Once upon a time Ravello was relatively big and powerful. In the late 11th century Pope Victor III split the diocese away from Amalfi (to weaken Amalfi and its annoying alliance with the Moslem enemy) and made the city’s bishops subject directly to the Vatican. At it’s peak it held a population of about 25,000 which is pretty remarkable when you see just how hilly it is and how difficult it is to even imagine that many people up there. Its heyday was relatively short, though, as the maritime power Pisa destroyed the city in 1137 after which a long period of decline set in.
What remains today, though, is pretty remarkable. Some of the great buildings and even gardens from Ravello’s glorious past remain, giving the town a grandeur that far exceeds what you would expect from a town of that size. The result is that Ravello is elegant and refined, particularly in contrast to Amalfi’s more touristy brashness. To be sure, there are no beaches way up here and I like beaches as much as the next guy, but the views make up for it. And while there are certainly a bunch of tourists, most of them are making brief day-trips up to the town leaving it peaceful and calm in the evenings.

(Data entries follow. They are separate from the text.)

(** When [SONIC_AMDF_FREQ] is positive, [findPitchPeriod] returns a period
    between [minPeriod] and [maxPeriod] of the stream, or 0; it is 0 only
    when the second search has an empty range. *)
Lemma findPitchPeriod_in_range s window :
  0 < SONIC_AMDF_FREQ ->
  exists period,
    findPitchPeriod s window = Some period /\
    (minPeriod s <= period <= maxPeriod s \/
     period = 0 /\
     exists coarse,
       findPitchPeriodInRange window (minPeriod s) (maxPeriod s)
         (if sampleRate s >? SONIC_AMDF_FREQ
          then Z.quot (sampleRate s) SONIC_AMDF_FREQ else 1) = Some coarse /\
       Z.min (d2i (d_mul (i2d coarse) (d_add (d_lit 1) SONIC_AMDF_RANGE)))
             (maxPeriod s)
       < Z.max (d2i (d_mul (i2d coarse) (d_sub (d_lit 1) SONIC_AMDF_RANGE)))
               (minPeriod s)).
Proof.
  intros Hfreq. unfold findPitchPeriod.
  destruct (findPitchPeriodInRange_in_range window (minPeriod s) (maxPeriod s) _
              (downsampling_stride (sampleRate s) Hfreq))
    as (coarse & Hcoarse & _).
  rewrite Hcoarse.
  set (lo := d2i (d_mul (i2d coarse) (d_sub (d_lit 1) SONIC_AMDF_RANGE))).
  set (hi := d2i (d_mul (i2d coarse) (d_add (d_lit 1) SONIC_AMDF_RANGE))).
  assert (Hlo : (if lo <? minPeriod s then minPeriod s else lo)
                = Z.max lo (minPeriod s)).
  { destruct (lo <? minPeriod s) eqn:E;
      [apply Z.ltb_lt in E | apply Z.ltb_ge in E]; lia. }
  assert (Hhi : (if hi >? maxPeriod s then maxPeriod s else hi)
                = Z.min hi (maxPeriod s)).
  { destruct (hi >? maxPeriod s) eqn:E;
      [apply Z.gtb_lt in E | rewrite Z.gtb_ltb in E; apply Z.ltb_ge in E]; lia. }
  rewrite Hlo, Hhi.
  destruct (findPitchPeriodInRange_in_range window (Z.max lo (minPeriod s))
              (Z.min hi (maxPeriod s)) 1 ltac:(lia)) as (period & Hrun & Hcase).
  exists period; split; [assumption|].
  destruct (Z.min hi (maxPeriod s) <? Z.max lo (minPeriod s)) eqn:E.
  - apply Z.ltb_lt in E. right. split; [assumption|].
    exists coarse; split; [reflexivity | assumption].
  - left. lia.
Qed.

(** *** One turn of the driver loop *)

Lemma counts_in_range_inv s spd p :
  counts_in_range s spd = true ->
  p = 0 \/ minPeriod s <= p <= maxPeriod s ->
  let n := if d_lt (d_lit 1) spd then skipCount spd p else insertCount spd p in
  0 <= n <= p.
Proof.
  intros H Hp n. unfold counts_in_range in H.
  rewrite forallb_forall in H.
  assert (Hin : In p (0 :: candidates (minPeriod s) (maxPeriod s) 1)).
  { destruct Hp as [-> | Hp]; [left; reflexivity | right].
    apply In_candidates; [lia|]. split; [assumption | apply Z.mod_1_r]. }
  specialize (H p Hin). unfold count_in_range in H. fold n in H.
  apply andb_true_iff in H as [H1 H2].
  apply Z.leb_le in H1, H2. lia.
Qed.





(** *** The driver loop *)



End DriverParts.
(* ------------------------------------------------------------------ *)
(** ** The driver: writes and flushes on a stream in order *)

Section Driver.
Context {FA : FloatArith} {SH : SonicHeader}.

I loved our brief stop here. Mark was a bit bored, but for me it was obvious why someone like Gore Vidal – American political figure, novelist, and essayist – would spend years living here before he died. Two grand old residences – Villa Cimbrone and Villa Rufolo, dating from the 11th and 13th centuries, respectively – are tourist destinations today with beautiful gardens and stunning views over the coast. For me, an afternoon spent reading in one or the other is a pleasant way to spend my life.
Two days was plenty for Mark, while Gore Vidal spent years here. I’m somewhere in the middle and I look forward to coming back for a longer stay, but from here it was back down to Amalfi to catch a quick boat further up the coast to Positano.